(* ===== verification/Utf8.v ===== *)
(** * UTF-8 as the decoders of the program see it

    [String::from_utf8_lossy] on raw bytes: well-formed sequences are kept,
    every maximal ill-formed prefix becomes U+FFFD.  Character boundaries,
    and Unicode casing as a parameter with its law on ASCII. *)

From stdpp Require Import strings.
From S2P Require Import Prelude.

Definition byte_val (c : ascii) : N := N_of_ascii c.
Definition in_range (lo hi : N) (c : ascii) : bool := (lo <=? byte_val c)%N && (byte_val c <=? hi)%N.
Definition is_cont : ascii -> bool := in_range 0x80 0xBF.

(** Width announced by a first byte; 0 for a byte that cannot start a
    character. *)
Definition utf8_width (c : ascii) : nat :=
  if in_range 0 0x7F c then 1
  else if in_range 0xC2 0xDF c then 2
  else if in_range 0xE0 0xEF c then 3
  else if in_range 0xF0 0xF4 c then 4
  else 0.

(** The second byte excludes overlong forms, surrogates and values above
    U+10FFFF. *)
Definition second_ok (c d : ascii) : bool :=
  if bool_decide (byte_val c = 0xE0%N) then in_range 0xA0 0xBF d
  else if bool_decide (byte_val c = 0xED%N) then in_range 0x80 0x9F d
  else if bool_decide (byte_val c = 0xF0%N) then in_range 0x90 0xBF d
  else if bool_decide (byte_val c = 0xF4%N) then in_range 0x80 0x8F d
  else is_cont d.

(** Is the head of the string a well-formed character, and how many bytes does
    it (or the ill-formed prefix) take? *)
Definition utf8_head (s : string) : bool * nat :=
  match s with
  | EmptyString => (true, 0)
  | String c r =>
      match utf8_width c with
      | 0 => (false, 1)
      | 1 => (true, 1)
      | w =>
          match r with
          | String d r' =>
              if negb (second_ok c d) then (false, 1)
              else if bool_decide (w = 2) then (true, 2)
              else match r' with
                   | String e r'' =>
                       if negb (is_cont e) then (false, 2)
                       else if bool_decide (w = 3) then (true, 3)
                       else match r'' with
                            | String f _ => if is_cont f then (true, 4) else (false, 3)
                            | EmptyString => (false, 3)
                            end
                   | EmptyString => (false, 2)
                   end
          | EmptyString => (false, 1)
          end
      end
  end.

Definition replacement : string :=
  String (ascii_of_N 0xEF) (String (ascii_of_N 0xBF) (String (ascii_of_N 0xBD) EmptyString)).

(** [keep] bytes are still to be copied, [drop] to be skipped. *)
Fixpoint lossy_from (s : string) (keep skip : nat) : string :=
  match s with
  | EmptyString => EmptyString
  | String c r =>
      match skip, keep with
      | S k, _ => lossy_from r 0 k
      | O, S k => String c (lossy_from r k 0)
      | O, O =>
          let '(ok, n) := utf8_head s in
          if ok : bool then String c (lossy_from r (n - 1) 0)
          else replacement +:+ lossy_from r 0 (n - 1)
      end
  end.

Definition from_utf8_lossy (s : string) : string := lossy_from s 0 0.

Fixpoint valid_from (s : string) (keep : nat) : bool :=
  match s with
  | EmptyString => true
  | String c r =>
      match keep with
      | S k => valid_from r k
      | O => let '(ok, n) := utf8_head s in ok && valid_from r (n - 1)
      end
  end.

(** What [str] guarantees of every Rust string. *)
Definition valid_utf8 (s : string) : bool := valid_from s 0.

Lemma lossy_valid_from s k : valid_from s k = true -> lossy_from s k 0 = s.
Proof.
  revert k. induction s as [|c r IH]; intros k H; [done|]. cbn [valid_from lossy_from] in *.
  destruct k; [|by rewrite IH].
  destruct (utf8_head (String c r)) as [ok n]. apply andb_true_iff in H as [-> H]. by rewrite IH.
Qed.

Lemma lossy_valid s : valid_utf8 s = true -> from_utf8_lossy s = s.
Proof. apply lossy_valid_from. Qed.

Lemma ascii_valid s : all_bytes is_ascii s = true -> valid_utf8 s = true.
Proof.
  unfold valid_utf8. induction s as [|c r IH]; [done|]. cbn [all_bytes valid_from].
  intros [Hc Hr]%andb_true_iff. assert (utf8_head (String c r) = (true, 1)) as ->; [|by apply IH].
  unfold utf8_head, utf8_width, in_range, byte_val. unfold is_ascii in Hc. apply N.ltb_lt in Hc.
  rewrite (proj2 (N.leb_le _ _)) by lia. by rewrite (proj2 (N.leb_le _ _)) by lia.
Qed.

(** The first [n] characters (UTF-8) of a string: [chars().take(n).collect()]. *)
Fixpoint take_chars (n : nat) (s : string) : string :=
  match s with
  | EmptyString => EmptyString
  | String c r =>
      if (128 <=? N_of_ascii c)%N && (N_of_ascii c <? 192)%N then String c (take_chars n r)
      else match n with O => EmptyString | S n => String c (take_chars n r) end
  end.

(** ** Character boundaries and casing *)

(** A UTF-8 continuation byte. *)
Definition is_continuation (c : ascii) : bool :=
  (128 <=? N_of_ascii c)%N && (N_of_ascii c <? 192)%N.

(** The characters of a UTF-8 string, each as its byte string. *)
Fixpoint chars (s : string) : list string :=
  match s with
  | EmptyString => []
  | String c r =>
      match chars r with
      | (String d w) :: ws =>
          if is_continuation d then String c (String d w) :: ws
          else String c EmptyString :: String d w :: ws
      | ws => String c EmptyString :: ws
      end
  end.

(** [str::is_char_boundary]. *)
Definition is_char_boundary (s : string) (i : nat) : bool :=
  bool_decide (i = 0) || bool_decide (i = String.length s) ||
  match String.get i s with Some c => negb (is_continuation c) | None => false end.

(** [str::to_lowercase] and [str::to_uppercase] (Unicode). *)
Class Casing := {
  to_lowercase : string -> string;
  to_uppercase : string -> string;
  to_lowercase_ascii s : all_bytes is_ascii s = true -> to_lowercase s = to_ascii_lowercase s;
  to_uppercase_ascii s : all_bytes is_ascii s = true -> to_uppercase s = to_ascii_uppercase s
}.

(** ASCII lowercasing alone, for concrete inputs. *)
Definition demo_lower : Casing :=
  {| to_lowercase := to_ascii_lowercase; to_uppercase := to_ascii_uppercase;
     to_lowercase_ascii s _ := eq_refl; to_uppercase_ascii s _ := eq_refl |}.
Lemma gram_complete :
  (forall ts e, gram_or ts e -> compl_or ts e) /\ (forall ts e, gram_and ts e -> compl_and ts e) /\
  (forall ts e, gram_not ts e -> compl_not ts e) /\
  (forall ts e, gram_primary ts e -> compl_primary ts e).
Proof.
  apply gram_mutind.
  - intros ts a _ IH p k e q H Hk Hl. eapply Runs_chain; [done| |done].
    by apply (compl_and_run ts a p k).
  - intros ts1 ts2 a b _ IH1 _ IH2 p k e q H Hk Hl. rewrite <- (app_assoc ts1) in H.
    apply (IH1 p (TOr :: ts2 ++ k)); [done|done|]. apply at_rest_advance in H.
    apply (or_loop_more a _ (ts2 ++ k) b (advance p (length (ts1 ++ TOr :: ts2)))); [done| |done].
    eapply compl_and_run in IH2; [|eauto with cursor|done].
    rewrite !advance_advance in *. by rewrite length_app, <- Nat.add_assoc in *.
  - intros ts a _ IH p k e q H Hl. eapply Runs_chain; [done| |done]. by apply (IH p k).
  - intros ts1 ts2 a b _ IH1 _ IH2 p k e q H Hl. rewrite <- (app_assoc ts1) in H.
    apply (IH1 p (TAnd :: ts2 ++ k)); [done|]. apply at_rest_advance in H.
    apply (and_loop_more a _ (ts2 ++ k) b (advance p (length (ts1 ++ TAnd :: ts2)))); [done| |done].
    specialize (IH2 (advance (advance p (length ts1)) 1) k (at_rest_cons _ _ _ H)).
    rewrite !advance_advance in *. by rewrite length_app, <- Nat.add_assoc in *.
  - intros ts e _ IH p k H. destruct (IH p k H) as [(t & ts' & -> & Ht) [f0 Hf0]].
    exists (S f0). intros [|f] Hf; [lia|]. cbn. rewrite (peek_bind _ _ _ H).
    cbn. destruct t; try done; apply Hf0; lia.
  - intros ts e _ IH p k H. destruct (IH (advance p 1) k) as [f0 Hf0]; [eauto with cursor|].
    exists (S f0). intros [|f] Hf; [lia|]. cbn. rewrite (peek_bind _ _ _ H). cbn.
    rewrite (next_bind _ _ _ H).
    rewrite (parser_bind_run _ _ _ _ _ (Hf0 f ltac:(lia))). by rewrite advance_advance.
  - intros ts e _ IH. by apply compl_paren.
  - intros ts t Hg p k H. split; [by eauto|]. apply Runs_ret. intros f. cbn.
    rewrite (next_bind _ _ _ H). cbn. rewrite (target_clause_run (Quant None) _ _ _ k Hg); [|eauto with cursor].
    by rewrite advance_advance.
  - intros n ts t Hg p k H. split; [by eauto|]. apply Runs_ret. intros f. cbn.
    rewrite (next_bind _ _ _ H). cbn. rewrite (target_clause_run (Quant (Some n)) _ _ _ k Hg); [|eauto with cursor].
    by rewrite advance_advance.
  - intros n p k H. split; [by eauto|]. apply Runs_ret. intros f. cbn. by rewrite (next_bind _ _ _ H).
Qed.

(** More fuel does not change a result. *)
Definition extends {A} (m m' : parserM A) : Prop := forall p r, m p = Some r -> m' p = Some r.

Lemma extends_refl {A} (m : parserM A) : extends m m.
Proof. by intros p r. Qed.

Lemma extends_bind {A B} (m m' : parserM A) (k k' : A -> parserM B) :
  extends m m' -> (forall a, extends (k a) (k' a)) -> extends (a ← m; k a) (a ← m'; k' a).
Proof.
  intros Hm Hk p r. unfold mbind, parserM_bind.
  destruct (m p) as [[[a q]|e]|] eqn:E; [|by rewrite (Hm _ _ E)|done].
  rewrite (Hm _ _ E). apply Hk.
Qed.

Lemma fuel_mono f :
  extends (parse_or f) (parse_or (S f)) /\
  (forall lhs, extends (or_loop f lhs) (or_loop (S f) lhs)) /\
  extends (parse_and f) (parse_and (S f)) /\
  (forall lhs, extends (and_loop f lhs) (and_loop (S f) lhs)) /\
  extends (parse_not f) (parse_not (S f)) /\
  extends (parse_primary f) (parse_primary (S f)).
Proof.
  induction f as [|f (IHo & IHol & IHa & IHal & IHn & IHp)]; [by split_and!|].
  split_and!; [|intros lhs| |intros lhs| |]; apply extends_bind; auto using @extends_refl.
  - intros [[]|]; auto using @extends_refl, @extends_bind.
  - intros [[]|]; auto using @extends_refl, @extends_bind.
  - intros [[]|]; auto using @extends_refl, @extends_bind.
  - intros [[]|]; auto using @extends_refl, @extends_bind.
Qed.

Lemma parse_or_mono f g p r : f <= g -> parse_or f p = Some r -> parse_or g p = Some r.
Proof. induction 1 as [|g _ IH]; [done|]. intros H. by apply fuel_mono, IH. Qed.

Lemma at_rest_start ts : at_rest (mkParser ts 0) ts.
Proof. done. Qed.

(** Every failure of the parser is a [Config] error. *)
Definition only_config {A} (m : parserM A) : Prop := forall p e, m p = Some (Err e) -> e = Config.

Lemma only_config_bind {A B} (m : parserM A) (k : A -> parserM B) :
  only_config m -> (forall a, only_config (k a)) -> only_config (a ← m; k a).
Proof.
  intros Hm Hk p e. unfold mbind, parserM_bind.
  destruct (m p) as [[[a q]|e']|] eqn:E; [apply Hk| |done]. intros [= ->]. by apply (Hm p).
Qed.

Lemma only_config_ret {A} (a : A) : only_config (mret a).
Proof. by intros p e. Qed.

Lemma only_config_throw {A} : only_config (@throw A Config).
Proof. by intros p e [= <-]. Qed.

Lemma only_config_expect t : only_config (expect t).
Proof. apply only_config_bind; [by intros p e|]. intros o. by case_decide; intros ? ? [= <-]. Qed.

Lemma only_config_target : only_config parse_target.
Proof. apply only_config_bind; [by intros p e|]. by intros [[]|] p e [= <-]. Qed.

Create HintDb config_only.
#[export] Hint Resolve only_config_bind only_config_ret only_config_throw only_config_expect
  only_config_target : config_only.

Lemma parse_errors f :
  only_config (parse_or f) /\ (forall lhs, only_config (or_loop f lhs)) /\
  only_config (parse_and f) /\ (forall lhs, only_config (and_loop f lhs)) /\
  only_config (parse_not f) /\ only_config (parse_primary f).
Proof.
  assert (Hpk : only_config peek) by by intros p e.
  assert (Hnx : only_config next) by by intros p e.
  induction f as [|f (IHo & IHol & IHa & IHal & IHn & IHp)]; [by split_and!|].
  split_and!; [|intros lhs| |intros lhs| |]; apply only_config_bind; auto;
    intros [[]|]; auto 10 with config_only.
Qed.

Lemma parse_toks_some ts : exists r, parse_toks ts = Some r.
Proof.
  unfold parse_toks.
  destruct (parse_or _ _) as [[[e p]|e]|] eqn:E; eauto.
  exfalso. revert E. apply parse_fuel_enough. unfold rem, parse_fuel; cbn. lia.
Qed.

Lemma parse_toks_gram ts e : parse_toks ts = Some (Ok e) -> gram_or ts e.
Proof.
  unfold parse_toks. intros H.
  destruct (parse_or _ _) as [[[e' p]|]|] eqn:E; [|done|done].
  case_decide as Hp; [|done]. injection H as [= <-].
  apply parse_sound in E as (ts' & [-> [k Hk]] & Hg). change (ts = ts' ++ k) in Hk. cbn in Hp.
  rewrite Hk, length_app in *. destruct k; [|cbn in Hp; lia]. by rewrite app_nil_r.
Qed.

Lemma gram_parse_toks ts e : gram_or ts e -> parse_toks ts = Some (Ok e).
Proof.
  intros Hg. pose proof (proj1 gram_complete _ _ Hg) as Hc.
  destruct (Hc (mkParser ts 0) [] e (advance (mkParser ts 0) (length ts))) as [f0 Hf0];
    [unfold at_rest; cbn; by rewrite app_nil_r|done| |].
  { apply (or_loop_stop _ _ []); [|done]. apply at_rest_advance. by rewrite app_nil_r. }
  destruct (parse_toks_some ts) as [r Hr]. rewrite Hr. revert Hr. unfold parse_toks.
  destruct (parse_or (parse_fuel _) _) as [r'|] eqn:E; [|done].
  apply (parse_or_mono _ (f0 `max` parse_fuel (length ts))) in E; [|lia].
  rewrite (Hf0 _ (Nat.le_max_l _ _)) in E. injection E as [= <-]. cbn.
  rewrite decide_True by done. by intros [= <-].
Qed.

:: The problem ::
Please transcribe the material line by line, exactly, from its opening line through the line that contains "if in_range 0 0x7F c then 1".

:: Exercise result ::
(* ===== verification/Utf8.v ===== *)
(** * UTF-8 as the decoders of the program see it

    [String::from_utf8_lossy] on raw bytes: well-formed sequences are kept,
    every maximal ill-formed prefix becomes U+FFFD.  Character boundaries,
    and Unicode casing as a parameter with its law on ASCII. *)

From stdpp Require Import strings.
From S2P Require Import Prelude.

Definition byte_val (c : ascii) : N := N_of_ascii c.
Definition in_range (lo hi : N) (c : ascii) : bool := (lo <=? byte_val c)%N && (byte_val c <=? hi)%N.
Definition is_cont : ascii -> bool := in_range 0x80 0xBF.

(** Width announced by a first byte; 0 for a byte that cannot start a
    character. *)
Definition utf8_width (c : ascii) : nat :=
  if in_range 0 0x7F c then 1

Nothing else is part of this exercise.